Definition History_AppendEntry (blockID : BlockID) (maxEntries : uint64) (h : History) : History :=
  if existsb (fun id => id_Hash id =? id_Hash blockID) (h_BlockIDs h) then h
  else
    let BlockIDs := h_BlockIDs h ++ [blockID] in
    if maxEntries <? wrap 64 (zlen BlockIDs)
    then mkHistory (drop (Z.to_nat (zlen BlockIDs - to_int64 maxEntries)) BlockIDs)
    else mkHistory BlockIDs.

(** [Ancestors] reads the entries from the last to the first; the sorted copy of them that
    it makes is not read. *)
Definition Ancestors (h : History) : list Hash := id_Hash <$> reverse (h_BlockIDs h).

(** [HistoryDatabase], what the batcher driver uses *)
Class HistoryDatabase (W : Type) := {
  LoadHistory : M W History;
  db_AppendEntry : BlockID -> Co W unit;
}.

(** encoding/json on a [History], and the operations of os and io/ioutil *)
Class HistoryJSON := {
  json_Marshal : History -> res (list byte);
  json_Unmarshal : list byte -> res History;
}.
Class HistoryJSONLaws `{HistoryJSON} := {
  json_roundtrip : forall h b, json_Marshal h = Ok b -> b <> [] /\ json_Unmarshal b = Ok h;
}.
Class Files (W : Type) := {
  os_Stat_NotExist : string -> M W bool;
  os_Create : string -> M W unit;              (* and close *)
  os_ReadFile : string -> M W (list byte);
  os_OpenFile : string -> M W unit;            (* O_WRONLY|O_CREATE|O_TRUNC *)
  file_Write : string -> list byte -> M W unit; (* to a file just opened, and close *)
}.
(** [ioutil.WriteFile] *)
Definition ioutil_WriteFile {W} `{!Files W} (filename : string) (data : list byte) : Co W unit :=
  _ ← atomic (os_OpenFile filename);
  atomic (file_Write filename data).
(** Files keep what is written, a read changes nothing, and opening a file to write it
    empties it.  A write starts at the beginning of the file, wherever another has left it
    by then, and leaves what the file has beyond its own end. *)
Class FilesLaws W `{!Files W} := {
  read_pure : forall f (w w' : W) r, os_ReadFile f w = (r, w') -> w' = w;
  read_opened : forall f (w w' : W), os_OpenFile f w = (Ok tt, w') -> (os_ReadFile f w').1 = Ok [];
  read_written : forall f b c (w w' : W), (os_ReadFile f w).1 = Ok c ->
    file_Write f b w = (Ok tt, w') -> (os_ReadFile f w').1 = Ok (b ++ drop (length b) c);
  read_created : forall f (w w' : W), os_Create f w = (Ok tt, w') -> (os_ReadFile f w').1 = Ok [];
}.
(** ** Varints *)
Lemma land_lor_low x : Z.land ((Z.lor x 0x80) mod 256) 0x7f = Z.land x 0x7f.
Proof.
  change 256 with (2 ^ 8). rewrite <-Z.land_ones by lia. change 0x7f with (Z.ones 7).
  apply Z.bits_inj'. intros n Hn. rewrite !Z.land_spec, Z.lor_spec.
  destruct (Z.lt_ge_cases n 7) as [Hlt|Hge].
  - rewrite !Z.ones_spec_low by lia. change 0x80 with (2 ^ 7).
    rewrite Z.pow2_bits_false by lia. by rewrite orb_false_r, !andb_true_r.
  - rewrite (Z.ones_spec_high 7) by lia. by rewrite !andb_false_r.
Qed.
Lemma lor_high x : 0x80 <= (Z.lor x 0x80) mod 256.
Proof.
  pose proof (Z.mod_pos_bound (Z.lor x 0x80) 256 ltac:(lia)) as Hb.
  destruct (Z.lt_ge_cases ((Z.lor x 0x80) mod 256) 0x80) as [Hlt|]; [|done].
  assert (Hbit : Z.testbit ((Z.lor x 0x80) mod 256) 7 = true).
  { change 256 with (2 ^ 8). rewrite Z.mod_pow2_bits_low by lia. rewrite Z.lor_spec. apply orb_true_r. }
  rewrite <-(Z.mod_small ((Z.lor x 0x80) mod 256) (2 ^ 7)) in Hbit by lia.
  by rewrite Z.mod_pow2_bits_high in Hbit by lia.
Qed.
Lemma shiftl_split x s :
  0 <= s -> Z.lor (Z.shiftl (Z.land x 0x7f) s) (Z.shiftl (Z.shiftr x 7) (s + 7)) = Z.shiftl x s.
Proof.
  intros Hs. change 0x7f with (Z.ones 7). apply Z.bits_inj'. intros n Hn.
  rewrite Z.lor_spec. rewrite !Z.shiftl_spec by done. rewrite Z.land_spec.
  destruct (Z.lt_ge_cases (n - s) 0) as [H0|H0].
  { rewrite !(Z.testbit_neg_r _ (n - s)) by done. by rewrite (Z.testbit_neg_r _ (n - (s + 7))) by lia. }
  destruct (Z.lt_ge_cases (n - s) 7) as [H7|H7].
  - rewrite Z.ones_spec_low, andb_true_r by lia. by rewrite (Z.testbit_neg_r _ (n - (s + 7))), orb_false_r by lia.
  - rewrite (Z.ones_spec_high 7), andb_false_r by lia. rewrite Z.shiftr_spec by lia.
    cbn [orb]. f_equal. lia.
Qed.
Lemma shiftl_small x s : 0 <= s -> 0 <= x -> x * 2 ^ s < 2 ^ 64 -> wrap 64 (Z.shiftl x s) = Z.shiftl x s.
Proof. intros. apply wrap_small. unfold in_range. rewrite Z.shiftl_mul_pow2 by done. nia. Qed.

+ + +

Assigned task:
What is asked for is an exact copy of the lines above from the one containing "intros Hs. change" through the one containing "Lemma shiftl_small x", and only those.

Written solution:
  intros Hs. change 0x7f with (Z.ones 7). apply Z.bits_inj'. intros n Hn.
  rewrite Z.lor_spec. rewrite !Z.shiftl_spec by done. rewrite Z.land_spec.
  destruct (Z.lt_ge_cases (n - s) 0) as [H0|H0].
  { rewrite !(Z.testbit_neg_r _ (n - s)) by done. by rewrite (Z.testbit_neg_r _ (n - (s + 7))) by lia. }
  destruct (Z.lt_ge_cases (n - s) 7) as [H7|H7].
  - rewrite Z.ones_spec_low, andb_true_r by lia. by rewrite (Z.testbit_neg_r _ (n - (s + 7))), orb_false_r by lia.
  - rewrite (Z.ones_spec_high 7), andb_false_r by lia. rewrite Z.shiftr_spec by lia.
    cbn [orb]. f_equal. lia.
Qed.
Lemma shiftl_small x s : 0 <= s -> 0 <= x -> x * 2 ^ s < 2 ^ 64 -> wrap 64 (Z.shiftl x s) = Z.shiftl x s.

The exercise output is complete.